Isabel, que tiene 29 años y es su actual compañera, reparte entre los chicos facturas que llegaron en un enorme paquete de cinco docenas. Tuvo su primer chico a los 13 años, con un hombre que ya no está a su lado. Cleto aceptó criarlo y con ella tuvo después otros ocho hijos. Dos murieron y el último que nació, Cleto Ramón, tiene labio leporino. Quieren operarlo ya, pero en el hospital Juan Pablo, de Corrientes, le dieron turno para noviembre.

«En total son seis los que se me murieron y con lo que le pasó a Cletito, mi preferido, dije basta, no quiero tener más chicos, porque ellos también sufren y yo los quiero cuidar bien», se entristece Cleto, mientras Isabel —que pide para ella la ligadura de trompas— lo consuela.

San Antonio, la Virgen de Lourdes, el Gauchito Gil y un póster de Maradona adornan un comedor que no tiene más mesa que la del televisor. No hay cubiertos para todos: cuatro tenedores, nueve cucharas y tres cuchillos, que son los menos usados, porque el menú habitual no incluye carnes para cortar.

Donde comen dos, comen tres o a veces 15, cuando viene alguna visita. No habrá mucho, pero todo se comparte.

Cleto afirma que tuvo otros 11 hijos con Alicia, de 49 años (hoy en Buenos Aires) y siete más (cuatro de ellos murieron) con María Esther Perrota, que le hace bromas detrás de un alambrado de púas, porque ahora vive en la casa de atrás. «Estuve con él seis años, pero lo aguanté 18. Siempre se escapaba pero un día me cansé. Me dolió mucho que me negaran lo que yo veía. Y sí, lo dejé por celos, pero ya formé otra familia y estoy muy bien», dice María, de 42 años, con una escoba de yuyos en la mano.

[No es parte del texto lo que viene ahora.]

Lemma passes_bounds (lo hi : R) (cols : nat) (g : grid) (n : nat) :
  rect cols g ->
  (forall c, c ∈ cells g -> lo <= c <= hi) ->
  forall c, c ∈ cells (passes n g) -> lo <= c <= hi.
Proof.
  intros Hr Hg. rewrite (passes_rect_iter cols g n Hr).
  by apply (iter_pass_invariant lo hi cols g n Hr Hg).
Qed.

(** The loop [for _ in range(steps)] runs [max(steps, 0)] passes. *)
Lemma smooth_grid_passes (g : grid) (stiffness_factor : R) (iterations : Z) :
  _smooth_grid_bounded g stiffness_factor iterations
  = passes (Z.to_nat (smooth_steps stiffness_factor iterations)) g.
Proof.
  unfold _smooth_grid_bounded, py_range, passes.
  destruct (shape g) as [rows cols].
  generalize (Z.to_nat (smooth_steps stiffness_factor iterations)) as n.
  intros n. generalize 0%nat as k. revert g.
  induction n as [|n IH]; intros g k; [done|].
  cbn [seq fold_left]. rewrite IH, Nat.iter_succ_r. done.
Qed.

Lemma fold_Rmin_le (l : list R) (a : R) :
  fold_left Rmin l a <= a /\ Forall (fun x => fold_left Rmin l a <= x) l.
Proof.
  revert a. induction l as [|x l IH]; intros a; cbn.
  - split; [lra|constructor].
  - destruct (IH (Rmin a x)) as [H1 H2].
    pose proof (Rmin_l a x). pose proof (Rmin_r a x).
    split; [lra|]. constructor; [lra|done].
Qed.

Lemma fold_Rmax_ge (l : list R) (a : R) :
  a <= fold_left Rmax l a /\ Forall (fun x => x <= fold_left Rmax l a) l.
Proof.
  revert a. induction l as [|x l IH]; intros a; cbn.
  - split; [lra|constructor].
  - destruct (IH (Rmax a x)) as [H1 H2].
    pose proof (Rmax_l a x). pose proof (Rmax_r a x).
    split; [lra|]. constructor; [lra|done].
Qed.

Lemma grid_min_max_bounds (g : grid) (c : R) :
  c ∈ cells g -> grid_min g <= c <= grid_max g.
Proof.
  unfold grid_min, grid_max. destruct (cells g) as [|c0 cs]; intros Hc.
  - by apply elem_of_nil in Hc.
  - destruct (fold_Rmin_le cs c0) as [Hm0 Hm].
    destruct (fold_Rmax_ge cs c0) as [HM0 HM].
    apply elem_of_cons in Hc as [->|Hc]; [done|].
    rewrite Forall_forall in Hm, HM. split; [by apply Hm | by apply HM].
Qed.

(** ** The smoothing pass (claims C2 and C3) *)

Lemma averaged_by_position (rows cols i j : nat) :
  (i < rows)%nat -> (j < cols)%nat ->
  (is_interior rows cols i j -> averaged rows cols i j = 5%nat)
  /\ ((2 <= rows)%nat -> (2 <= cols)%nat ->
      (is_corner rows cols i j -> averaged rows cols i j = 3%nat)
      /\ (is_edge rows cols i j -> averaged rows cols i j = 4%nat)).
Proof.
  intros Hi Hj. unfold is_edge, on_border, is_interior, is_corner, averaged.
  split; [|intros Hr Hc; split]; intros H; repeat case_decide; lia.
Qed.

(** C2 (as amended). On a [rows] x [cols] grid, one smoothing pass puts in
    every cell [(i, j)] the mean of the cell's own value and of each
    orthogonal neighbour that exists (no wraparound), every value being
    read from the grid as it was before the pass. An interior cell
    averages 5 values; when the grid has at least two rows and two
    columns, a corner cell averages 3 values and a non-corner edge cell 4. *)
Theorem smooth_pass_averages_existing_neighbors (g : grid) (cols i j : nat) :
  rect cols g -> (i < length g)%nat -> (j < cols)%nat ->
  cell (smooth_pass (length g) cols g) i j
  = neighborhood_sum g (length g) cols i j / INR (averaged (length g) cols i j)
  /\ (is_interior (length g) cols i j -> averaged (length g) cols i j = 5%nat)
  /\ ((2 <= length g)%nat -> (2 <= cols)%nat ->
      (is_corner (length g) cols i j -> averaged (length g) cols i j = 3%nat)
      /\ (is_edge (length g) cols i j -> averaged (length g) cols i j = 4%nat)).
Proof.
  intros Hr Hi Hj. split.
  - rewrite (smooth_pass_cell cols g i j Hr Hi Hj). unfold mean.
    by rewrite neighbors_sum, neighbors_length.
  - by apply averaged_by_position.
Qed.
Definition requireAdmin (env : Http.Env) (next : Handler) : Handler :=
  fun req db =>
    let key := Http.header (Http.headers req) "x-admin-key" in
    if falsy_key (Http.ADMIN_KEY env) || negb (strict_eq key (Http.ADMIN_KEY env))
    then (Returns (Http.status_json 401 (Http.ErrorBody "Unauthorized")), db)
    else next req db.

(** The handler of GET /api/admin/requests.  The status is coerced and
    trimmed before the try block. *)
Definition list_requests : Handler :=
  fun req db =>
    match ToString (or_else (opt_get (Http.query req) "status") (VStr "requested")) with
    | Throws e => (Throws e, db)
    | Returns s =>
        let status := trim s in
        match Pg.select_by_status db status with
        | Returns rows => (Returns (Http.json (Http.RequestsBody rows)), db)
        | Throws err =>
            (Returns
               (Http.status_json 500
                  (Http.ErrorBody (Http.message_or err "Database read failed"))),
             db)
        end
    end.

Definition allowed : list string := ["requested"; "scheduled"; "cancelled"].

(** The handler of PATCH /api/admin/requests/:id.  The status is
    coerced and trimmed before the try block. *)
Definition update_request : Handler :=
  fun req db =>
    let id := Http.params_id req in
    match ToString (or_else (opt_get (Http.body req) "status") (VStr "")) with
    | Throws e => (Throws e, db)
    | Returns s =>
        let status := trim s in
        if negb (set_has allowed (VStr status))
        then
          (Returns
             (Http.status_json 400
                (Http.ErrorBody
                   "Invalid status. Use: requested | scheduled | cancelled")),
           db)
        else
          match Pg.update_status db status id with
          | Returns (rowCount, db') =>
              if (rowCount =? 0)%nat
              then (Returns (Http.status_json 404 (Http.ErrorBody "Not found")), db')
              else (Returns (Http.json Http.OkBody), db')
          | Throws err =>
              (Returns
                 (Http.status_json 500
                    (Http.ErrorBody (Http.message_or err "Database update failed"))),
               db)
          end
    end.

(** app.get("/api/admin/requests", requireAdmin, ...) and
    app.patch("/api/admin/requests/:id", requireAdmin, ...) *)
Definition get_admin_requests (env : Http.Env) : Handler :=
  requireAdmin env list_requests.

Definition patch_admin_request (env : Http.Env) : Handler :=
  requireAdmin env update_request.

(** The eleven parameters of the INSERT, in order; an absent value is
    sent as NULL. *)
Definition insert_params (c : Cleaned) : list (option string) :=
  [ Json.stringify (dates (preferences c));
    Json.stringify (windows (preferences c));
    Some (name (customer c));
    Some (phone (customer c));
    email (customer c);
    Some (line1 (address c));
    line2 (address c);
    Some (city (address c));
    Some (state (address c));
    Some (zip (address c));
    notes c ].

Section Insert.

(** INSERT INTO booking_requests (...) VALUES ($1::jsonb, ..., $11)
    RETURNING id.  The table declaration of the Postgres store is not
    part of the repository, so the statement is taken as it comes: from
    the store and the eleven parameters it gives the new key and the
    store it leaves, or it is rejected. *)
Variable insert : Pg.Store -> list (option string) -> outcome (Z * Pg.Store).

(** The handler of POST /api/booking-request.  The validator runs
    outside the try block: what it throws is thrown out of the
    handler. *)
Definition post_booking_request : Handler :=
  fun req db =>
  match validateBooking (Http.body req) with
  | Throws e => (Throws e, db)
  | Returns v =>
      if negb (length (errors v) =? 0)%nat
      then (Returns (Http.status_json 400 (Http.ErrorsBody (errors v))), db)
      else
        match insert db (insert_params (cleaned v)) with
        | Returns (new_id, db') =>
            (Returns (Http.json (Http.RequestIdBody new_id)), db')
        | Throws err =>
            (Returns
               (Http.status_json 500
                  (Http.ErrorBody (Http.message_or err "Database insert failed"))),
             db)
        end
  end.

End Insert.

End Server.

(* ================================================================== *)
(** * The SQLite table of server/db.js *)
(* ================================================================== *)

Module Sqlite.
Import JS.

Record Row : Type :=
  { id : Z;
    created_at : Z;
    preferred_dates_json : string;
    preferred_windows_json : string;
    name : string;
    phone : string;
    email : option string;
    line1 : string;
    line2 : option string;
    city : string;
    state : string;
    zip : string;
    notes : option string;
    status : string }.

(** The table, the next AUTOINCREMENT key, the time [datetime('now')]
    gives, and the error the driver reports while the file cannot be
    used. *)
Record Store : Type :=
  { rows : list Row;
    next_id : Z;
    now : Z;
    fault : option string }.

La lista de 37 hijos que arma Cleto no encuentra un respaldo documental inmediato: en medio de la charla, aparecerá el recuerdo de una tal María, fuera de programa, que una vez le envió una foto de otra beba suya «que nunca pude conocer». O incluso cuando se dirije a alguna de sus ex pregunta: «¿Cuántos chicos es que tengo con vos?». Tampoco todos los chicos tienen el Documento de Identidad, aunque todos están bautizados. Los que sean, son muchos. Demasiados para la única muñeca que hay y el triciclo azul, que cada cinco minutos alterna el chofer.

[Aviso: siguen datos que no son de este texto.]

(** C4. A row that is analyzed carries a return on cost exactly when it
    states a cost basis above zero, and then the return is
    (latest close - cost basis) / cost basis * 100, in binary64 and in
    this order of operations: for a cost basis written as a float [x] it is
    [(price - x) / x * 100]; for one written as an integer [n] the same
    with the float nearest [n].  A row with no cost basis, or one that is
    not above zero, carries none, and its card shows the KD and RSI tiles
    where the return and the stop-loss would be. *)
Theorem return_on_cost_iff_positive_cost_basis w t row symbol res :
  analyze_row w t row = Ok (symbol, Some res) ->
  (is_Some (res_roi res) <-> positive_cost_basis t row) /\
  (forall c, cost_basis t row = Some c -> py_gt_zero c = Ok true ->
     exists r, res_roi res = Some r /\
               latest (res_df res) "Close" = Ok (res_price res) /\
               return_on_cost (res_price res) c = Ok r /\
               (exists cost,
                  to_float c = Ok cost /\
                  r = PrimFloat.mul
                        (PrimFloat.div (PrimFloat.sub (res_price res) cost) cost)
                        100) /\
               (forall x, c = PFloat x ->
                  r = PrimFloat.mul
                        (PrimFloat.div (PrimFloat.sub (res_price res) x) x)
                        100) /\
               (forall n, c = PInt n ->
                  let x := SF2Prim (binary_normalize prec emax n 0 false) in
                  r = PrimFloat.mul
                        (PrimFloat.div (PrimFloat.sub (res_price res) x) x)
                        100)) /\
  (~ positive_cost_basis t row ->
     res_roi res = None /\
     (outcome (render_card w symbol res) = Ok tt ->
      exists price_tile value_tile,
        headline (render_card w symbol res) =
          [ price_tile; value_tile;
            st_metric m3 [Lit "KD (K值)"] [Fixed 1 (res_k res)] None;
            st_metric m4 [Lit "RSI (14)"] [Fixed 1 (res_rsi res)] None ])) /\
  (positive_cost_basis t row ->
     outcome (render_card w symbol res) = Ok tt ->
     exists r price_tile value_tile,
       res_roi res = Some r /\
       headline (render_card w symbol res) =
         [ price_tile; value_tile;
           st_metric m3 [Lit "我的報酬率"] [Fixed 2 r; Lit "%"]
             (Some [Fixed 2 r; Lit "%"]);
           st_metric m4 [Lit "建議止損位"] [Fixed 2 (res_stop_loss res)] None ]).
Proof.
  intros H.
  assert (Hlatest : latest (res_df res) "Close" = Ok (res_price res)).
  { destruct (analyze_row_inv _ _ _ _ _ H) as (cp & _ & Hres).
    destruct (analysis_inv _ _ _ _ Hres) as
      (df0 & c1 & c2 & c3 & c4 & curr & prev & atr14 & closes & ma20 & A).
    destruct A as (_ & _ & _ & _ & _ & _ & _ & Hcurr & _ & _ & _ & Hclose & _).
    eapply latest_of_row; eassumption. }
  assert (Htiles : outcome (render_card w symbol res) = Ok tt ->
            exists price_tile value_tile,
              headline (render_card w symbol res) =
                price_tile :: value_tile :: cost_tiles res).
  { intros Hok. apply render_card_inv in Hok as
      (value & open & high & low & close & cheap & _ & _ & _ & _ & _ & _ & Hshown).
    unfold headline. rewrite Hshown, !List.filter_app.
    eexists _, _. unfold cost_tiles.
    destruct (res_roi res);
      destruct (is_not_None _ && PrimFloat.ltb (res_price res) (res_stop_loss res));
      reflexivity. }
  assert (Hformula : forall c r, return_on_cost (res_price res) c = Ok r ->
            exists cost,
              to_float c = Ok cost /\
              r = PrimFloat.mul
                    (PrimFloat.div (PrimFloat.sub (res_price res) cost) cost) 100).
  { intros c r Hr. unfold return_on_cost, np_sub, np_div in Hr.
    destruct (to_float c) as [e|cost]; cbn [mbind Exc_bind] in Hr; [discriminate|].
    injection Hr as <-. eauto. }
  destruct (roi_of_row _ _ _ _ _ H)
    as [(Hpos & c & r & Hc & Hgt & Hr & Hroi)|(Hn & Hroi)].
  - split; [rewrite Hroi; split; eauto|]. split; [|split].
    + intros c' Hc' _. assert (c' = c) as -> by congruence.
      destruct (Hformula _ _ Hr) as (cost & Hcost & Er).
      exists r. repeat split; eauto.
      * intros x ->. cbn [to_float] in Hcost. congruence.
      * intros n -> x. cbn [to_float] in Hcost. unfold float_of_int in Hcost.
        fold x in Hcost. destruct (is_infinity x); congruence.
    + intros Hn. contradiction.
    + intros _ Hok. destruct (Htiles Hok) as (pt & vt & E).
      exists r, pt, vt. split; [exact Hroi|].
      rewrite E. unfold cost_tiles. rewrite Hroi. reflexivity.
  - split; [rewrite Hroi; split; [intros [? ?]; discriminate|contradiction]|].
    split; [|split].
    + intros c Hc Hgt. exfalso. apply Hn. exists c. auto.
    + intros _. split; [exact Hroi|]. intros Hok.
      destruct (Htiles Hok) as (pt & vt & E). exists pt, vt.
      rewrite E. unfold cost_tiles. rewrite Hroi. reflexivity.
    + intros Hpos. contradiction.
Qed.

En la Argentina hay 1.084.989 hogares con cuatro o más hijos, según un informe del Instituto Nacional de Estadística y Censos. Hasta de esa medición oficial se escapó Cleto: cuando se hizo el último censo, hace cinco años, se determinó que las viviendas con mayor densidad de población eran dos en todo el país, con 19 chicos cada una. La de Cleto, en esos momentos, cobijaba a 26. «Por acá no vinieron», asegura.

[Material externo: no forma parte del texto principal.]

(** A [float] is carried as its binary64 bit pattern; the code never
    computes with one, it only stores, compares and prints them. *)
Inductive pyfloat := Float64 (bits : Z).

Definition float_bits (f : pyfloat) : Z := let 'Float64 b := f in b.

(** [math.isfinite]: the exponent field is not all ones. *)
Definition float_finite (f : pyfloat) : bool :=
  negb ((float_bits f / 2 ^ 52) mod 2 ^ 11 =? 2047).

(** [int(f)]: the float truncated towards zero; [None] for an infinity
    ([OverflowError]) and for a NaN ([ValueError]). *)
Definition float_trunc (f : pyfloat) : option Z :=
  let exponent := (float_bits f / 2 ^ 52) mod 2 ^ 11 in
  let fraction := float_bits f mod 2 ^ 52 in
  if exponent =? 2047 then None
  else
    let significand := if exponent =? 0 then fraction else 2 ^ 52 + fraction in
    let shift := if exponent =? 0 then - 1074 else exponent - 1075 in
    let magnitude := if 0 <=? shift then significand * 2 ^ shift
                     else significand / 2 ^ (- shift) in
    Some (if (float_bits f / 2 ^ 63) mod 2 =? 1 then - magnitude else magnitude).

Inductive pyval :=
| PNone
| PBool (b : bool)
| PInt (z : Z)
| PFloat (f : pyfloat)
| PStr (s : string)
| PBytes (b : Text.bytes)
| PList (xs : list pyval)
| PTuple (xs : list pyval)
| PSet (xs : list pyval)
| PFrozenSet (xs : list pyval)
| PDict (items : list (string * pyval)).

(** [d.get(k)] on a dictionary held in insertion order. *)
Fixpoint dict_get {A} (k : string) (d : list (string * A)) : option A :=
  match d with
  | [] => None
  | (k', v) :: r => if String.eqb k k' then Some v else dict_get k r
  end.

(** [d[k] = v]: an existing key keeps its place, a new one goes last. *)
Fixpoint dict_set {A} (k : string) (v : A) (d : list (string * A))
  : list (string * A) :=
  match d with
  | [] => [(k, v)]
  | (k', v') :: r =>
      if String.eqb k k' then (k, v) :: r else (k', v') :: dict_set k v r
  end.

(** [d.pop(k, None)] *)
Fixpoint dict_pop {A} (k : string) (d : list (string * A))
  : list (string * A) :=
  match d with
  | [] => []
  | (k', v') :: r =>
      if String.eqb k k' then r else (k', v') :: dict_pop k r
  end.

(** [dict(pairs)] and [d.update(pairs)] *)
Definition dict_update {A} (d : list (string * A)) (pairs : list (string * A))
  : list (string * A) :=
  fold_left (fun acc kv => dict_set (fst kv) (snd kv) acc) pairs d.

Definition dict_of_pairs {A} (pairs : list (string * A)) : list (string * A) :=
  dict_update [] pairs.

(** Truthiness, as [if v:] and [v or default] read it. *)
Definition truthy (v : pyval) : bool :=
  match v with
  | PNone => false
  | PBool b => b
  | PInt z => negb (z =? 0)
  | PFloat f => negb (float_bits f mod 2 ^ 63 =? 0)
  | PStr s => Text.truthy s
  | PBytes b => match b with [] => false | _ => true end
  | PList xs | PTuple xs | PSet xs | PFrozenSet xs =>
      match xs with [] => false | _ => true end
  | PDict d => match d with [] => false | _ => true end
  end.

(** Structural induction that reaches the values inside containers. *)
Section pyval_induction.
Variable P : pyval -> Prop.
Hypothesis HNone : P PNone.
Hypothesis HBool : forall b, P (PBool b).
Hypothesis HInt : forall z, P (PInt z).
Hypothesis HFloat : forall f, P (PFloat f).
Hypothesis HStr : forall s, P (PStr s).
Hypothesis HBytes : forall b, P (PBytes b).
Hypothesis HList : forall xs, Forall P xs -> P (PList xs).
Hypothesis HTuple : forall xs, Forall P xs -> P (PTuple xs).
Hypothesis HSet : forall xs, Forall P xs -> P (PSet xs).
Hypothesis HFrozenSet : forall xs, Forall P xs -> P (PFrozenSet xs).
Hypothesis HDict :
  forall d, Forall (fun kv => P (snd kv)) d -> P (PDict d).

Fixpoint pyval_nested_ind (v : pyval) : P v :=
  let all := fix all (xs : list pyval) : Forall P xs :=
    match xs with
    | [] => List.Forall_nil P
    | x :: r => List.Forall_cons P x r (pyval_nested_ind x) (all r)
    end in
  match v with
  | PNone => HNone
  | PBool b => HBool b
  | PInt z => HInt z
  | PFloat f => HFloat f
  | PStr s => HStr s
  | PBytes b => HBytes b
  | PList xs => HList xs (all xs)
  | PTuple xs => HTuple xs (all xs)
  | PSet xs => HSet xs (all xs)
  | PFrozenSet xs => HFrozenSet xs (all xs)
  | PDict d =>
      HDict d ((fix alld (d : list (string * pyval))
                  : Forall (fun kv => P (snd kv)) d :=
                  match d with
                  | [] => List.Forall_nil _
                  | kv :: r =>
                      List.Forall_cons _ kv r (pyval_nested_ind (snd kv)) (alld r)
                  end) d)
  end.
End pyval_induction.

(** What the interpreter and its libraries supply and the repository only
    calls: [repr], the printer and the parser of floats, decoding with
    replacement characters, and the gzip container. *)
Class Library := {
  py_repr : pyval -> string;
  float_repr : pyfloat -> string;
  float_of_str : string -> option pyfloat;
  decode_replace : Text.bytes -> string;
  gzip_compress : Text.bytes -> Text.bytes;
  gzip_decompress : Text.bytes -> option Text.bytes;
}.

(** What is known of the gzip container: [decompress] undoes
    [compress], and a member carries a ten-byte header and an eight-byte
    trailer around its data (RFC 1952). *)
Definition gzip_inverts (lib : Library) : Prop :=
  forall d, gzip_decompress (gzip_compress d) = Some d.

Definition gzip_framed (lib : Library) : Prop :=
  forall d, (18 <= length (gzip_compress d))%nat.

End PyVal.

(* ===================================================================== *)
(** ** Json: [json.dumps] and [json.loads] as the code calls them *)
(* ===================================================================== *)

Module Json.
Import PyVal.

Definition is_digit (c : ascii) : bool :=
  (48 <=? Text.code c) && (Text.code c <=? 57).

Fixpoint all_chars (p : ascii -> bool) (s : string) : bool :=
  match s with
  | EmptyString => true
  | String c r => p c && all_chars p r
  end.

(** [str(n)] for a natural number and for an integer. *)
Definition str_of_N (n : N) : string :=
  DecimalString.NilEmpty.string_of_uint (N.to_uint n).

Definition str_of_Z (z : Z) : string :=
  if z <? 0 then String "-"%char (str_of_N (Z.abs_N z))
  else str_of_N (Z.to_N z).

(** A run of decimal digits read as a number; [None] on anything else. *)
Definition N_of_digits (s : string) : option N :=
  match s with
  | EmptyString => None
  | _ => if all_chars is_digit s
         then N.of_uint <$> DecimalString.NilEmpty.uint_of_string s
         else None
  end.

(** [sys.get_int_max_str_digits()]: the interpreter converts no integer
    to or from a decimal text of more digits and raises [ValueError]. *)
Definition int_max_str_digits : Z := 4300.

Definition int_fits (z : Z) : bool :=
  Z.of_nat (String.length (str_of_N (Z.abs_N z))) <=? int_max_str_digits.

Definition quote : ascii := Text.chr 34.
Definition backslash : ascii := Text.chr 92.

Definition hex4 (n : Z) : string :=
  String "0"%char (String "0"%char
    (String (Sha256.hex_digit (n / 16))
       (String (Sha256.hex_digit (n mod 16)) EmptyString))).

(** One character of a string literal, as [json.encoder] escapes it:
    with [ensure_ascii] everything outside the printable ASCII range,
    U+007F included, is written as an escape. *)
Definition escape_char (ensure_ascii : bool) (c : ascii) : string :=
  let n := Text.code c in
  let esc (e : ascii) := String backslash (String e EmptyString) in
  if n =? 34 then esc quote
  else if n =? 92 then esc backslash
  else if n =? 10 then esc "n"%char
  else if n =? 13 then esc "r"%char
  else if n =? 9 then esc "t"%char
  else if n =? 8 then esc "b"%char
  else if n =? 12 then esc "f"%char
  else if (n <? 32) || (ensure_ascii && (126 <? n))
       then String backslash (String "u"%char (hex4 n))
  else String c EmptyString.

Fixpoint escape (ensure_ascii : bool) (s : string) : string :=
  match s with
  | EmptyString => EmptyString
  | String c r => escape_char ensure_ascii c +:+ escape ensure_ascii r
  end.

Definition dumps_str (ensure_ascii : bool) (s : string) : string :=
  String quote (escape ensure_ascii s +:+ String quote EmptyString).

Fixpoint join (sep : string) (xs : list string) : string :=
  match xs with
  | [] => EmptyString
  | x :: r => match r with
              | [] => x
              | _ => x +:+ sep +:+ join sep r
              end
  end.

(** [sorted(items)] on the printed members of a dictionary. *)
Fixpoint insert_sorted (kv : string * string) (l : list (string * string))
  : list (string * string) :=
  match l with
  | [] => [kv]
  | kv' :: r =>
      if String.leb (fst kv) (fst kv') then kv :: l
      else kv' :: insert_sorted kv r
  end.

Definition sort_items (l : list (string * string)) : list (string * string) :=
  fold_right insert_sorted [] l.

Section dumps.
Context {lib : Library}.
Variable ensure_ascii sort_keys : bool.

Definition dumps_float (f : pyfloat) : string :=
  if float_finite f then float_repr f
  else if negb (float_bits f mod 2 ^ 52 =? 0) then "NaN"
  else if float_bits f / 2 ^ 63 =? 0 then "Infinity" else "-Infinity".

Definition dumps_member (kv : string * string) : string :=
  dumps_str ensure_ascii (fst kv) +:+ ":" +:+ snd kv.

¿Llega el Estado a esta casita de 24 metros cuadrados del Barrio Itatí, con cocina pero sin garrafa, con piso de tierra y camas más chicas que las del cuento de Blancanieves? Hay rastros: una calcomanía en la puerta de la campaña nacional de desparasitación, envases de leche del dispensario local, la boleta de la luz, con consejos para ahorrar energía tales como «use poco la plancha»… y plancha no hay.

«Y sí, mi vida es una novela, vamos a ver si la hacen, como me dijeron», comienza a despedirse el protagonista. La charla se deshace en una trama imaginaria, donde se advierte que, con tantos amores merodeando, Cleto tendrá que decidir a cuál dedicará la eternidad.

Tiempo de reflexión
GRACIAS Diana Baccaro

La polémica por el aborto, la media sanción al proyecto que habilita la ligadura de trompas y vasectomías, y la decisión de mejorar la educación sexual en las escuelas hablan de un momento en la vida de la sociedad argentina distinto a todo lo que vivió en el pasado. Y no parece un buen momento para empuñar posiciones cerradas y extremas. Más bien es tiempo de escuchar y aprender de los errores. Y tal vez sea una oportunidad para considerar la multiplicidad de matices que puede tener una situación tan dolorosa como la de un aborto, igual a la que se planteó esta semana con la chica violada que finalmente tendrá a su bebé.